[Data supplied]
· · · ·
Lemma child_exit_safe hd : safe (handle_child_exit font hd).
Proof.
  unfold handle_child_exit. apply safe_gets. intros t0. apply run_safe_bind.
  - destruct (decide _); [|apply run_safe_ret]. apply run_safe_bind; [apply call_safe, w_wait_ok|]. intros code.
    apply run_safe_bind; [destruct (decide _); [apply write_line_safe, exit_text_short|apply run_safe_ret]|]. intros _. apply reset_safe. eauto.
  - intros _. apply run_safe_bind; [apply safe_for_each; intros; apply wait_safe|]. intros _. apply children_safe. eauto.
Qed.

Lemma key_ok t code value shift : ready t → len (t_line t) < 2 ^ 16 →
  spec (handle_key_event font code value shift) t (λ _ t', ready t' ∧ len (t_line t') <= len (t_line t) + 1) (λ e _, e = Exited 0).
Proof.
  intros Ht Hl. pose proof (len_nonneg (t_line t)). assert (∀ s : bool, spec (mret s) t (λ _ t', ready t' ∧ len (t_line t') <= len (t_line t) + 1) (λ e _, e = Exited 0)) as Hret
    by (intros s; apply spec_ret; split; [done|lia]).
  assert (∀ m : M (), spec m t (λ _ t', ready t' ∧ len (t_line t') <= len (t_line t) + 1) (λ e _, e = Exited 0) →
    spec (m;; mret shift) t (λ _ t', ready t' ∧ len (t_line t') <= len (t_line t) + 1) (λ e _, e = Exited 0)) as Hseq
    by (intros m Hm; eapply spec_bind; [exact Hm|]; intros [] t' Ht'; by apply spec_ret).
  destruct value; cbn [handle_key_event]; [by apply Hret|..].
  all: destruct (is_shift_key code); [by apply Hret|]; apply Hseq; destruct (decide (code = KEY_ENTER)).
  1, 3: eapply spec_weaken; [by apply enter_ok| |done]; intros [] t' [Ht' ->]; split; [done|rewrite len_nil; lia].
  all: destruct (decide (code = KEY_BACKSPACE)).
  1, 3: eapply spec_weaken; [by apply key_backspace_ok| |done]; intros [] t' [Ht' ->]; split; [done|];
    unfold len; rewrite removelast_firstn_len, length_take; lia.
  all: destruct (keycode_to_char code shift) as [ch|]; [|apply spec_ret; split; [done|lia]].
  all: apply spec_bind_gets; unfold id; pose proof Ht as [(_&_&P) _]; rewrite P; destruct (t_child t); [apply spec_ret; split; [done|lia]|].
  all: pose proof Ht as (rows&Hs&_)%ready_shown; eapply spec_weaken; [by apply handle_char_ok| |done]; intros [] t' (Hs'&->&O); injection O as ? ? ? ? ?.
  all: split; [apply ready_shown; eexists; split; [done|congruence]|rewrite len_app, len_cons, len_nil; lia].
Qed.

Lemma keyboard_ok reads : ∀ t shift, ready t → len (t_line t) + len reads <= 2 ^ 16 →
  spec (process_keyboard_events font reads shift) t (λ _ t', ready t' ∧ len (t_line t') <= len (t_line t) + len reads) (λ e _, e = Exited 0).
Proof.
  induction reads as [|buf reads IH]; intros t shift Ht Hl; cbn [process_keyboard_events]; [apply spec_ret; split; [done|rewrite len_nil; lia]|].
  rewrite len_cons in *. pose proof (len_nonneg reads). destruct (decide (buf = [])); [apply spec_ret; split; [done|lia]|].
  eapply (spec_bind _ _ _ (λ _ t', ready t' ∧ len (t_line t') <= len (t_line t) + 1)).
  - destruct (decide (len buf >= 8)); [apply key_ok; [done|lia]|]. apply spec_ret. split; [done|lia].
  - intros b t1 [Ht1 L1]. eapply spec_weaken; [apply IH; [done|lia]| |done]. intros b' t2 [Ht2 L2]. split; [done|lia].
Qed.

(** Events whose messages are as above; keys and exits of any kind. *)
Definition event_ok (e : TermEvent) : Prop := match e with Readable _ msgs => Forall msg_ok msgs | _ => True end.
Definition event_keys (e : TermEvent) : Z := match e with Keyboard reads => len reads | _ => 0 end.
Definition keys (es : list TermEvent) : Z := foldr (λ e n, event_keys e + n) 0 es.

Lemma keys_nonneg es : 0 <= keys es.
Proof. induction es as [|e es IH]; cbn [keys foldr]; [done|]. fold (keys es). destruct e as [l| |]; cbn [event_keys]; [pose proof (len_nonneg l)|..]; lia. Qed.

Lemma event_run_ok e t shift : ready t → event_ok e → len (t_line t) + event_keys e <= 2 ^ 16 →
  spec (handle_event font e shift) t (λ _ t', ready t' ∧ len (t_line t') <= len (t_line t) + event_keys e) (λ e _, e = Exited 0).
Proof.
  intros Ht He Hl. destruct e as [reads|hd msgs|hd]; cbn [handle_event event_ok event_keys] in *.
  - by apply keyboard_ok.
  - pose proof Ht as (rows&Hs&P)%ready_shown. eapply spec_bind; [eapply spec_weaken; [by apply (messages_calm hd msgs He)|intros a s Q; exact Q|done]|].
    intros [] t1 [Hs1 R1]. injection R1 as ? ? ? ? ? ?. apply spec_ret. split; [apply ready_shown; eexists; split; [done|congruence]|]. replace (t_line t1) with (t_line t). lia.
  - destruct Ht as [Ht _]. eapply spec_bind; [by apply child_exit_safe|]. intros [] t1 [Ht1 E1].
    eapply spec_bind; [by apply (draws_safe _ _ (write_str_draws (lit "> ") ltac:(done)))|]. intros [] t2 [Ht2 E2].
    eapply spec_bind; [by apply flush_ready|]. intros [] t3 [Ht3 E3]. apply spec_ret. split; [done|]. rewrite E3, E2, E1. lia.
Qed.

Lemma events_run_ok es : ∀ t shift, ready t → Forall event_ok es → len (t_line t) + keys es <= 2 ^ 16 →
  spec (run_events font es shift) t (λ _ t', ready t') (λ e _, e = Exited 0).
Proof.
  induction es as [|e es IH]; intros t shift Ht He Hl; cbn [run_events]; [by apply spec_ret|]. apply Forall_cons in He as [He Hes].
  cbn [keys foldr] in Hl. fold (keys es) in Hl. pose proof (keys_nonneg es).
  eapply spec_bind; [apply event_run_ok; [done|done|lia]|]. intros b t1 [Ht1 L1]. apply IH; [done|done|lia].
Qed.

Lemma new_canvas wd : w_dims wd = (w, h) → canvas_but font w h (λ _ _, True) (Terminal_new font wd w h) (px_of (PixelBuffer_new w h)).
Proof. intros Hd. split; try done. by intros x y _ []. Qed.

Lemma start_ok wd : w_dims wd = (w, h) → spec (start font) (Terminal_new font wd w h) (λ _ t', ready t' ∧ t_line t' = []) (λ e _, e = Exited 0).
Proof.
  intros Hd. unfold start. eapply spec_bind; [eapply spec_weaken; [apply (screen_clear_ok _ _ _ (new_canvas wd Hd))|intros a s Q; exact Q|done]|].
  intros [] t1 (Hs1&_&R1). assert (okay t1 ∧ t_line t1 = []) as [Ht1 E1].
  { unfold rest_of in R1. cbn [Terminal_new t_line t_child t_pipeline t_pending t_fg t_avg] in R1. injection R1 as ? ? ? ? ? ?.
    split; [|done]. split_and!; [by eexists| |done]. pose proof (measure_mono font cw w h Hgeo 77). unfold measure_char in *. congruence. }
  do 2 (eapply spec_bind; [by apply write_line_safe|]; intros [] ? [? ?]).
  eapply spec_bind; [by apply (draws_safe _ _ (write_str_draws (lit "> ") ltac:(done)))|]. intros [] ? [? ?].
  eapply spec_weaken; [by apply flush_ready| |done]. intros [] t5 [Ht5 E5]. split; [done|congruence].
Qed.
End screen.

(** ** The terminal on its window *)
(** The window shows, pixel by pixel, the rows of the scrollback that fit it,
    none of them longer than the window is wide. *)
Definition rows_of {W} (t : Term W) : Grid := line_chars <$> t_lines t.
Definition screen_exact {W} `{TermWorldLaws W} (font : Z → Glyph) (cw w h : Z) (t : Term W) : Prop :=
  Forall (λ row, len row <= ncols cw w) (rows_of t) ∧ 1 <= len (rows_of t) <= MAX_SCROLLBACK_LINES ∧
  t_cx t = cell_x cw (len (last_row (rows_of t))) ∧ t_cy t = cell_y (len (visible h (rows_of t)) - 1) ∧
  ∀ x y, on_canvas w h x y → w_surf (t_world t) x y = picture font cw (visible h (rows_of t)) x y.

Section exact.
Context {W : Type} `{TermWorldLaws W} (font : Z → Glyph) (cw w h : Z) (Hgeo : geometry font cw w h).

Lemma shown_exact (t : Term W) rows : shown font cw w h t rows → screen_exact font cw w h t ∧ rows_of t = rows.
Proof.
  intros (Hs&D&_). pose proof Hs as [[_ _ _ _ _ Px Sh _] L O N X Y]. assert (rows_of t = rows) as E by exact L. split; [|done]. unfold screen_exact. rewrite E.
  split_and!; try done.
  - rewrite <-L. apply Forall_fmap. eapply Forall_impl; [exact O|]. by intros l [? _].
  - lia.
  - lia.
  - intros x y Hin. unfold shown_but in Sh. rewrite D in Sh. rewrite Sh by (done || tauto). by apply Px.
Qed.

(** A run from the start. *)
Lemma run_ready wd es : w_dims wd = (w, h) → Forall event_ok es → keys es <= 2 ^ 16 →
  spec (start font;; run_events font es false) (Terminal_new font wd w h) (λ _ t, ready font cw w h t) (λ e _, e = Exited 0).
Proof.
  intros Hd He Hk. eapply spec_bind; [by apply start_ok|]. intros [] t1 [Ht1 E1]. apply events_run_ok; [done|done|done|].
  rewrite E1, len_nil. lia.
Qed.
End exact.



(** ** A window in memory *)
Record Canvas : Type := mkCanvas { c_size : Z * Z; c_px : Z → Z → Pixel }.

#[export] Instance canvas_world : TermWorld Canvas := {
  w_blit fb x y r c := mkCanvas (c_size c) (λ a b, if decide (in_rect r a b) then px_of fb (a - r_x r + x) (b - r_y r + y) else c_px c a b);
  w_flush c := c;
  w_send _ _ c := c;
  w_stat _ c := (c, true);
  w_spawn _ c := (c, Some 5);
  w_wait _ c := (c, 0);
  w_pair c := (c, Some (6, 7));
  fmt_f64 _ := lit "0.5";
}.

#[export] Instance canvas_laws : TermWorldLaws Canvas.
Proof.
  refine {| w_dims := c_size; w_surf := c_px |}; try done.
  intros fb x y r c _ <- <- _ _ _. split; [done|]. intros a b _. cbn [w_blit canvas_world c_px]. destruct (decide _); [|done]. f_equal; lia.
Defined.

(** A font of blocks, with an empty space. *)
Definition blocks (ch : Z) : Glyph :=
  if decide (ch = 32) then mkGlyph 0 0 5 0 0 [] else mkGlyph 4 6 5 0 0 (replicate 24 200).
Definition blank_window : Canvas := mkCanvas (60, 60) (λ _ _, mkPx 0 0 0 0).

Lemma blocks_geometry : geometry blocks 5 60 60.
Proof.
  split; try (vm_compute; done). intros ch. unfold blocks. destruct (decide _); split; vm_compute; done.
Qed.

(** The bytes of a key pressed and of a request. *)
Definition press (code : Z) : list Z := [1; 0; code; 0; 1; 0; 0; 0].
Definition bytes_of (r : Request) : list Z := match Request_to_bytes r with Ok b => b | _ => [] end.

(** Keys, output that wraps and scrolls, a query, backspace and a command. *)
Definition session : list TermEvent :=
  [Keyboard [press 30; press 48; press 14]; Readable 5 [bytes_of (RWrite (VString (string_of (lit "a longer text to wrap")))); bytes_of (RQuery QSize)];
   Keyboard [press 28]; ChildExited 5].

Lemma session_ok : Forall event_ok session.
Proof.
  unfold session. repeat constructor; try done; unfold is_u8, in_u; vm_compute; done.
Qed.



(** The text of the rows. *)
Definition text_of (t : Term Canvas) : list (list Z) := (λ row, row.*1) <$> rows_of t.

(** The result of a run, and a test of its state. *)
Definition small_window : Canvas := mkCanvas (40, 40) (λ _ _, mkPx 0 0 0 0).
Definition run_of (es : list TermEvent) : Term Canvas * outcome TermExit bool :=
  (clear;; run_events blocks es false) (Terminal_new blocks small_window 40 40).
Definition panics (es : list TermEvent) : bool := match (run_of es).2 with Panic => true | _ => false end.
Definition ends_with (es : list TermEvent) (p : Term Canvas → bool) : bool := match run_of es with (t, Ok _) => p t | _ => false end.

Definition ask (kind : InputKind) (prompt : option Value) : list Z := bytes_of (RRequestInput (mkInputRequest 1 kind prompt [])).
Definition send (r : Request) : TermEvent := Readable 5 [bytes_of r].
· · · ·
[What to do] If a line of the data contains "code", copy it out.

[Answer]
  - destruct (decide _); [|apply run_safe_ret]. apply run_safe_bind; [apply call_safe, w_wait_ok|]. intros code.
Lemma key_ok t code value shift : ready t → len (t_line t) < 2 ^ 16 →
  spec (handle_key_event font code value shift) t (λ _ t', ready t' ∧ len (t_line t') <= len (t_line t) + 1) (λ e _, e = Exited 0).
  all: destruct (is_shift_key code); [by apply Hret|]; apply Hseq; destruct (decide (code = KEY_ENTER)).
  all: destruct (decide (code = KEY_BACKSPACE)).
  all: destruct (keycode_to_char code shift) as [ch|]; [|apply spec_ret; split; [done|lia]].
Definition press (code : Z) : list Z := [1; 0; code; 0; 1; 0; 0; 0].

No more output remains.